Her manner was so loaded with condescension and cool contempt that the temptation to argue was almost irresistible. Was she looking for a fight? Or was this her normal way of dealing with mere mortals?
Just now, Chan did not have the time to find out. He had asked Danny Casement to say nothing until he, Chan, had the chance to talk to Deb Bisson. But silence became harder for Danny as time went on and other team members wondered why they had not yet seen the Bun on board.
“Thank you, Dr. Siry. I promise I’ll come back later and take a better look.” Chan managed a smile and hurried out of the observation chamber. At the hatch he turned to ask, “Do you know when we are scheduled for transition?”
“Of course.” Raised eyebrows, at so elementary a question. “Link entry will take place seven and a half hours from now.”
“Thank you.” After the first show of gratitude, the next one came easier. Chan resisted the urge to say more and began the long trip aft. The trouble with Elke Siry’s superiority complex was that it appeared to be justified. Chan had wondered after their last meeting if she might be some sort of ringer, planted on the team as a supposed scientist because of her relationship to General Korin. He had done a data download, and decided that if Elke were a plant the job had been done thoroughly. The records showed a full life story, from child prodigy in mathematics and music, to original discoveries in theoretical physics by the time she was seventeen. Now, at twenty-five, her list of important contributions spilled over into three digits.
What was so valuable a scientist doing on this high-risk expedition? Maybe Korin had talked her into it, but Chan doubted that. There were hints in the record not only of a formidable brain, but just as formidable a will. What Elke wanted, Elke got. She was here because she was interested in the Geyser Swirl, and the mystery of the new Link entry point.
Chan was coasting along the corridor that ran as a central axis for the full length of the Hero’s Return . It was the main artery for personnel movement back and forth along the ship, and in the vessel’s military past there must have been people bustling through the thoroughfare all the time. Today he heard nothing and saw no one. About the halfway point he came to the old fire control room that sat at the protected heart of the ship. It too was empty, and he passed it by. This was where the ship’s navigation system would take care of all actions on the way to Link entry, swapping flight data with stations on Ceres and the Jovian moons; only the final choice would require a human decision: enter the Link, or decline to do so? It occurred to Chan that perhaps this was the choice that humans were least qualified to make. He recognized in himself the tendency to say, we’ve come so far, we can’t possibly change our minds now. People following that philosophy died climbing mountains, they signed disastrous contracts, they flew into hurricanes, and they embarked on lifelong commitments to the wrong mates. Perhaps they headed to the stars for the same reason.

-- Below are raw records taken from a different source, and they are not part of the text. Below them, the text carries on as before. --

(** * Bridge MQTT / OPC-UA: the persistent buffer and its analytics

    A shallow embedding of [persistent_buffer.py] (class [PersistentBuffer]),
    of the analytic queries of [buffer_analytics.py], of the egress worker
    of [mqtt_opcua_bridge.py], of [reset_stuck_messages] of
    [buffer_monitor.py] and of the HTTP connector of
    [sap_bridge/sap_connector.py], followed by the properties of the
    specification that concern them.

    Conventions of the embedding.
    - The SQLite tables are lists of rows in rowid order.
    - Time is a number of seconds ([Z]); every operation that reads
      [CURRENT_TIMESTAMP], [datetime('now')] or [datetime.now()] takes the
      current instant [now] as an argument.  One clock serves Python and
      SQLite (the host runs on UTC).
    - Python's [json] module is modelled on the values without floating
      point arithmetic: a float is kept as its literal.
    - Exceptions caught by the [try]/[except] of a method become the
      failure value that the handler returns.  The decoder [Json.loads]
      models [json.JSONDecodeError] only; the texts on which [json.loads]
      raises something else are those that [decodes_quietly] excludes. *)

From Stdlib Require Import ZArith QArith Ascii String.
From stdpp Require Import base decidable option list sorting strings gmap.

Set Warnings "-register-all".

Local Open Scope string_scope.
Local Open Scope list_scope.
Local Open Scope Z_scope.

(** ** Python values and the [json] module *)

(** The values that travel in [BufferedMessage.value] and [.metadata].
    A dictionary keeps its insertion order, as in Python. *)
Inductive pyvalue : Type :=
  | PNone
  | PBool (b : bool)
  | PInt (z : Z)
  | PFloat (literal : string)
  | PStr (s : string)
  | PList (l : list pyvalue)
  | PDict (d : list (string * pyvalue)).

(** The digits at the head of [s], read as a number after those read so
    far, with their count and what follows them. *)
Fixpoint read_digits (s : list ascii) (acc count : Z) : Z * Z * list ascii :=
  match s with
  | c :: rest =>
      let n := Z.of_nat (nat_of_ascii c) in
      if (48 <=? n) && (n <=? 57) then read_digits rest (10 * acc + (n - 48)) (count + 1)
      else (acc, count, s)
  | [] => (acc, count, [])
  end.

(** [float(literal) == 0.0] for the literal of a number
    [-? digits (. digits)? ([eE] [+-]? digits)?]: the digits of the
    mantissa are all zero, or the number is at most [2^-1075], half of the
    least positive float, where the conversion rounds to zero. *)
Definition float_is_zero (literal : string) : bool :=
  let s := list_ascii_of_string literal in
  let s := match s with
           | c :: rest => if Ascii.eqb c "-" then rest else s
           | [] => s
           end in
  let '(int_part, int_digits, s1) := read_digits s 0 0 in
  let '(mantissa, frac_digits, s2) :=
    match s1 with
    | c :: rest => if Ascii.eqb c "." then read_digits rest int_part 0
                   else (int_part, 0, s1)
    | [] => (int_part, 0, s1)
    end in
  let '(exponent, exp_digits, s3) :=
    match s2 with
    | c :: rest =>
        if Ascii.eqb c "e" || Ascii.eqb c "E" then
          match rest with
          | g :: rest' =>
              if Ascii.eqb g "-" then
                let '(x, n, tl) := read_digits rest' 0 0 in (- x, n, tl)
              else if Ascii.eqb g "+" then read_digits rest' 0 0
              else read_digits rest 0 0
          | [] => (0, 0, rest)
          end
        else (0, 1, s2)
    | [] => (0, 1, s2)
    end in
  let scale := exponent - frac_digits in
  (0 <? int_digits) && (0 <? exp_digits)
  && match s3 with [] => true | _ :: _ => false end
  && ((mantissa =? 0)
      || ((scale <? 0) && (mantissa * 2 ^ 1075 <=? 10 ^ (- scale)))).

The width of the ship narrowed as he moved aft. It was down from a maximum of seventy meters in its central part to maybe forty. He was beyond the old captain’s quarters, beyond Dag Korin’s chosen suite, into the region which had in the old days been reserved for visiting VIPs. Korin himself had placed Chrissie Winger and Tarbush in suites there, and the other team members had asked to be close by. Team members. Let’s hope you could still call them that after his meeting with Deb Bisson.
He slowed down and examined the glowing numbers that identified each corridor. It was well past midnight, and unless Tully O’Toole was suffering bad withdrawal symptoms Deb should be alone. She would probably be asleep, and if he had to he would wake her. He had to get this over with as soon as possible, or he himself would never sleep.
This side branch. This door. Not locked — it was even slightly open.
He hesitated. On Europa he had entered Deb’s apartment without permission and she had almost broken his neck. If she had known who he was, she probably would have.
He was encouraged by a flicker of light from within. She was awake, and she was watching some sort of display. He gave a token knock, slid the door wide, and entered.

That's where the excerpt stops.